- [PROBLEM]:
Copy all lines of the listing that include the string "unfold".

- [DATA FOR THE TASK]:
(* ===== verification/GoCrypto.v ===== *)
(** * The cryptography of the Go standard library the program uses

    [crypto/sha1] and the PKCS#1 v1.5 signatures of [crypto/rsa], as the program
    calls them: [sha1.New], [Write] and [Sum] over a byte sequence, and
    [rsa.SignPKCS1v15] / [rsa.VerifyPKCS1v15] with [crypto.SHA1].  Everything is
    executable, so a real signature can be checked by evaluation. *)
From S2P Require Import Prelude GoStd.

(** ** SHA-1 *)

Definition add32 (a b : Z) : Z := u32 (a + b).
Definition rotl32 (n x : Z) : Z :=
  u32 (Z.lor (Z.shiftl x n) (Z.shiftr x (32 - n))).

(** Big-endian words and bytes. *)
Definition be_val (bs : bytes) : Z :=
  fold_left (fun acc c => acc * 256 + byte_val c) bs 0.
Definition be_bytes (n : nat) (v : Z) : bytes := rev (le_bytes n v).

(** The message followed by a 1 bit, zero bits and its length in bits. *)
Definition sha1_pad (m : bytes) : bytes :=
  let len := Z.of_nat (length m) in
  m ++ [byte_of 128] ++ replicate (Z.to_nat ((55 - len) mod 64)) (byte_of 0)
    ++ be_bytes 8 (8 * len).

Fixpoint chunks (n : nat) (fuel : nat) (l : bytes) : list bytes :=
  match fuel, l with
  | S f, _ :: _ => take n l :: chunks n f (drop n l)
  | _, _ => []
  end.

(** The message schedule, most recent word first. *)
Fixpoint schedule (n : nat) (ws : list Z) : list Z :=
  match n with
  | O => ws
  | S n' =>
    let w i := nth i ws 0 in
    schedule n' (rotl32 1 (Z.lxor (Z.lxor (w 2%nat) (w 7%nat)) (Z.lxor (w 13%nat) (w 15%nat))) :: ws)
  end.

Definition sha1_state : Type := Z * Z * Z * Z * Z.

Definition sha1_round (t : Z) (st : sha1_state) (w : Z) : sha1_state :=
  let '(a, b, c, d, e) := st in
  let nb := Z.lxor b (2 ^ 32 - 1) in
  let '(f, k) :=
    if t <? 20 then (Z.lor (Z.land b c) (Z.land nb d), 0x5A827999)
    else if t <? 40 then (Z.lxor (Z.lxor b c) d, 0x6ED9EBA1)
    else if t <? 60 then (Z.lor (Z.lor (Z.land b c) (Z.land b d)) (Z.land c d), 0x8F1BBCDC)
    else (Z.lxor (Z.lxor b c) d, 0xCA62C1D6) in
  (add32 (rotl32 5 a) (add32 f (add32 e (add32 k w))), a, rotl32 30 b, c, d).

Definition sha1_block (st : sha1_state) (block : bytes) : sha1_state :=
  let ws := rev (schedule 64 (rev (be_val <$> chunks 4 16 block))) in
  let '(_, (a, b, c, d, e)) :=
    fold_left (fun '(t, s) w => (t + 1, sha1_round t s w)) ws (0, st) in
  let '(h0, h1, h2, h3, h4) := st in
  (add32 h0 a, add32 h1 b, add32 h2 c, add32 h3 d, add32 h4 e).

(** [sha1.New()], the [Write] calls concatenated in [m], then [Sum(nil)]. *)
Definition sha1_Sum (m : bytes) : bytes :=
  let p := sha1_pad m in
  let '(a, b, c, d, e) :=
    fold_left sha1_block (chunks 64 (length p) p)
      (0x67452301, 0xEFCDAB89, 0x98BADCFE, 0x10325476, 0xC3D2E1F0) in
  be_bytes 4 a ++ be_bytes 4 b ++ be_bytes 4 c ++ be_bytes 4 d ++ be_bytes 4 e.

Example sha1_empty : EncodeToString (sha1_Sum []) = str "da39a3ee5e6b4b0d3255bfef95601890afd80709".
Proof. vm_compute. reflexivity. Qed.
Example sha1_abc : EncodeToString (sha1_Sum (str "abc")) = str "a9993e364706816aba3e25717850c26c9cd0d89d".
Proof. vm_compute. reflexivity. Qed.
Example sha1_two_blocks :
  EncodeToString (sha1_Sum (str "abcdbcdecdefdefgefghfghighijhijkijkljklmklmnlmnomnopnopq"))
  = str "84983e441c3bd26ebaae4aa1f95129e5e54670f1".
Proof. vm_compute. reflexivity. Qed.

(** ** RSA keys and PKCS#1 v1.5 signatures *)

Record PublicKey := mkPublicKey { key_N : Z; key_E : Z }.
Record PrivateKey := mkPrivateKey { key_pub : PublicKey; key_D : Z }.

#[global] Instance PublicKey_eq_dec : EqDecision PublicKey.
Proof. solve_decision. Defined.

Fixpoint powmod (b : Z) (e : positive) (n : Z) : Z :=
  match e with
  | xH => b mod n
  | xO e' => let r := powmod b e' n in (r * r) mod n
  | xI e' => let r := powmod b e' n in (((r * r) mod n) * b) mod n
  end.

(** [b]^[e] mod [n] as [big.Int.Exp] computes it, for a non-negative exponent. *)
Definition Exp (b e n : Z) : Z :=
  match e with
  | Zpos p => powmod b p n
  | _ => 1 mod n
  end.

Lemma powmod_spec b e n : n <> 0 -> powmod b e n = b ^ Zpos e mod n.
Proof.
  intros Hn. induction e as [e IH|e IH|]; cbn [powmod].
  - rewrite IH. change (Zpos e~1) with (2 * Zpos e + 1).
    rewrite Z.pow_add_r, Z.pow_mul_r, Z.pow_1_r, (Z.pow_2_r b), Z.pow_mul_l by lia.
    by rewrite Z.mul_mod_idemp_l, <-Z.mul_mod_idemp_l, <-Z.mul_mod, Z.mul_mod_idemp_l by done.
  - rewrite IH. change (Zpos e~0) with (2 * Zpos e).
    rewrite Z.pow_mul_r, (Z.pow_2_r b), Z.pow_mul_l by lia. by rewrite <-Z.mul_mod.
  - by rewrite Z.pow_1_r.
Qed.

(** [pub.Size()]: the modulus length in bytes. *)
Definition key_Size (pub : PublicKey) : Z := (Z.log2 (key_N pub) + 8) / 8.

(** DER prefix of a SHA-1 digest. *)
Definition sha1_prefix : bytes :=
  byte_of <$> [0x30; 0x21; 0x30; 0x09; 0x06; 0x05; 0x2b; 0x0e; 0x03; 0x02; 0x1a; 0x05; 0x00; 0x04; 0x14].

(** The encoded message 00 01 FF .. FF 00 prefix hash, of [k] bytes. *)
Definition pkcs1_em (k : Z) (hash : bytes) : bytes :=
  let tLen := Z.of_nat (length sha1_prefix + length hash) in
  byte_of 0 :: byte_of 1 :: replicate (Z.to_nat (k - tLen - 3)) (byte_of 255)
    ++ byte_of 0 :: sha1_prefix ++ hash.

Definition ErrMessageTooLong : exterr := XErr "crypto/rsa: message too long for RSA public key size".
Definition ErrVerification : exterr := XErr "crypto/rsa: verification error".
Definition errInputHash : exterr := XErr "crypto/rsa: input must be hashed message".

(** [rsa.SignPKCS1v15 rand priv crypto.SHA1 hashed]; the blinding of the
    private-key operation does not change its result. *)
Definition SignPKCS1v15 (priv : PrivateKey) (hashed : bytes) : bytes + exterr :=
  let k := key_Size (key_pub priv) in
  if negb (Nat.eqb (length hashed) 20) then inr errInputHash
  else if k <? 15 + 20 + 11 then inr ErrMessageTooLong
  else let c := Exp (be_val (pkcs1_em k hashed)) (key_D priv) (key_N (key_pub priv)) in
       inl (be_bytes (Z.to_nat k) c).

(** [rsa.VerifyPKCS1v15 pub crypto.SHA1 hashed sig]: [None] when it accepts. *)
Definition VerifyPKCS1v15 (pub : PublicKey) (hashed sig : bytes) : option exterr :=
  let k := key_Size pub in
  if negb (Nat.eqb (length hashed) 20) then Some errInputHash
  else if k <? 15 + 20 + 11 then Some ErrVerification
  else let m := Exp (be_val sig) (key_E pub) (key_N pub) in
       if bool_decide (be_bytes (Z.to_nat k) m = pkcs1_em k hashed) then None
       else Some ErrVerification.

(** ** Big-endian numbers *)

Lemma be_val_snoc bs c : be_val (bs ++ [c]) = be_val bs * 256 + byte_val c.
Proof. unfold be_val. by rewrite fold_left_app. Qed.

Lemma be_val_cons c bs : be_val (c :: bs) = byte_val c * 256 ^ Z.of_nat (length bs) + be_val bs.
Proof.
  induction bs as [|b bs IH] using rev_ind; [unfold be_val; simpl; lia|].
  rewrite app_comm_cons, !be_val_snoc, IH, length_app, Nat.add_comm. simpl plus.
  rewrite Nat2Z.inj_succ, Z.pow_succ_r by lia. lia.
Qed.

Lemma be_bytes_S n v : be_bytes (S n) v = be_bytes n (v / 256) ++ [byte_of v].
Proof. reflexivity. Qed.

Lemma be_bytes_length n v : length (be_bytes n v) = n.
Proof.
  revert v. induction n as [|n IH]; intros v; [done|].
  rewrite be_bytes_S, length_app, IH. simpl. lia.
Qed.

Lemma be_val_bytes n v : be_val (be_bytes n v) = v mod 256 ^ Z.of_nat n.
Proof.
  revert v. induction n as [|n IH]; intros v; [by rewrite Z.mod_1_r|].
  rewrite be_bytes_S, be_val_snoc, IH, byte_val_of, Nat2Z.inj_succ, Z.pow_succ_r by lia.
  rewrite (Z.rem_mul_r v 256) by lia. lia.
Qed.

Lemma be_bytes_val bs : be_bytes (length bs) (be_val bs) = bs.
Proof.
  induction bs as [|c bs IH] using rev_ind; [done|].
  rewrite length_app, Nat.add_comm, be_val_snoc. simpl plus. rewrite be_bytes_S.
  pose proof (byte_val_range c) as Hc.
  rewrite Z.div_add_l, (Z.div_small (byte_val c)), Z.add_0_r, IH by lia.
  f_equal. f_equal. apply byte_val_inj. rewrite byte_val_of, Z.add_comm, Z.mod_add by lia.
  by rewrite Z.mod_small.
Qed.

(** Printing with two hexadecimal digits a byte is printing the bytes. *)
Lemma hex_pad_bytes n v : hex_pad (2 * n) v = EncodeToString (be_bytes n v).
Proof.
  revert v. induction n as [|n IH]; intros v; [done|].
  replace (2 * S n)%nat with (S (S (2 * n))) by lia.
  cbn [hex_pad]. rewrite Z.div_div, IH, be_bytes_S by lia.
  unfold EncodeToString. rewrite bind_app, <-app_assoc. f_equal. simpl. rewrite byte_val_of.
  f_equal; [|f_equal]; f_equal; Z.to_euclidean_division_equations; lia.
Qed.

Lemma be_val_range bs : 0 <= be_val bs < 256 ^ Z.of_nat (length bs).
Proof.
  induction bs as [|c bs IH] using rev_ind; [done|].
  rewrite be_val_snoc, length_app, Nat.add_comm. simpl plus.
  rewrite Nat2Z.inj_succ, Z.pow_succ_r by lia. pose proof (byte_val_range c). lia.
Qed.

Lemma be_val_cons0 bs : be_val (byte_of 0 :: bs) = be_val bs.
Proof. reflexivity. Qed.

(** ** Signing and verifying

    A private key is good when its two exponents invert each other modulo [N]. *)
Definition good_key (priv : PrivateKey) : Prop :=
  let '(mkPrivateKey (mkPublicKey N E) D) := priv in
  1 < N /\ 0 < E /\ 0 < D /\ forall x, 0 <= x < N -> (x ^ D) ^ E mod N = x.

Lemma Exp_spec b e n : 0 < e -> n <> 0 -> Exp b e n = b ^ e mod n.
Proof. intros He Hn. destruct e; try lia. by apply powmod_spec. Qed.

Lemma Exp_range b e n : 0 < e -> 0 < n -> 0 <= Exp b e n < n.
Proof. intros He Hn. rewrite Exp_spec by lia. by apply Z.mod_pos_bound. Qed.

Lemma pkcs1_em_length k hash : length hash = 20%nat -> 46 <= k ->
  length (pkcs1_em k hash) = Z.to_nat k.
Proof.
  intros H Hk. unfold pkcs1_em.
  assert (length sha1_prefix = 15%nat) as P by done. rewrite P, H.
  cbn [length]. rewrite length_app, length_replicate. cbn [length].
  rewrite length_app, P, H. lia.
Qed.

Lemma key_Size_bound pub : 1 < key_N pub ->
  256 ^ (key_Size pub - 1) <= key_N pub < 256 ^ key_Size pub.
Proof.
  intros HN. unfold key_Size. set (l := Z.log2 (key_N pub)).
  pose proof (Z.log2_spec (key_N pub) ltac:(lia)) as [L1 L2]. fold l in L1, L2.
  pose proof (Z.log2_nonneg (key_N pub)) as L0. fold l in L0.
  assert (8 * ((l + 8) / 8) <= l + 8 < 8 * ((l + 8) / 8) + 8) as B.
  { pose proof (Z.div_mod (l + 8) 8). pose proof (Z.mod_pos_bound (l + 8) 8). lia. }
  change 256 with (2 ^ 8). rewrite <-!Z.pow_mul_r by lia. split.
  - etransitivity; [|exact L1]. apply Z.pow_le_mono_r; lia.
  - eapply Z.lt_le_trans; [exact L2|]. apply Z.pow_le_mono_r; lia.
Qed.

(** What a good key signs, its public half accepts. *)
Lemma Verify_Sign priv hashed sig : good_key priv ->
  SignPKCS1v15 priv hashed = inl sig ->
  VerifyPKCS1v15 (key_pub priv) hashed sig = None.
Proof.
  destruct priv as [[N E] D]. unfold SignPKCS1v15, VerifyPKCS1v15. cbn [key_pub key_N key_E key_D].
  intros (HN & HE & HD & Hinv). set (k := key_Size _).
  destruct (Nat.eqb_spec (length hashed) 20) as [Hl|]; [|done]. cbn [negb].
  destruct (Z.ltb_spec k (15 + 20 + 11)) as [|Hk]; [done|]. intros [= <-].
  pose proof (key_Size_bound (mkPublicKey N E) HN) as B. fold k in B. cbn [key_N] in B.
  set (em := pkcs1_em k hashed).
  pose proof (pkcs1_em_length k hashed Hl ltac:(lia)) as L. fold em in L.
  assert (0 <= be_val em < N) as Hem.
  { unfold em, pkcs1_em in *. rewrite be_val_cons0. cbn [length] in L.
    match goal with |- 0 <= be_val ?x < _ => pose proof (be_val_range x) as R end.
    cbn [length] in R. replace (Z.of_nat (S _)) with (k - 1) in R by lia. lia. }
  rewrite be_val_bytes, Z2Nat.id by lia.
  rewrite (Z.mod_small (Exp _ _ _)) by (pose proof (Exp_range (be_val em) D N); lia).
  rewrite !Exp_spec, Z.mod_pow_l, Hinv, <-L by lia.
  by rewrite bool_decide_eq_true_2 by apply be_bytes_val.
Qed.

- [RESULT OF THE TASK]:
Proof. unfold be_val. by rewrite fold_left_app. Qed.
  induction bs as [|b bs IH] using rev_ind; [unfold be_val; simpl; lia|].
  unfold EncodeToString. rewrite bind_app, <-app_assoc. f_equal. simpl. rewrite byte_val_of.
  intros H Hk. unfold pkcs1_em.
  intros HN. unfold key_Size. set (l := Z.log2 (key_N pub)).
  destruct priv as [[N E] D]. unfold SignPKCS1v15, VerifyPKCS1v15. cbn [key_pub key_N key_E key_D].
  { unfold em, pkcs1_em in *. rewrite be_val_cons0. cbn [length] in L.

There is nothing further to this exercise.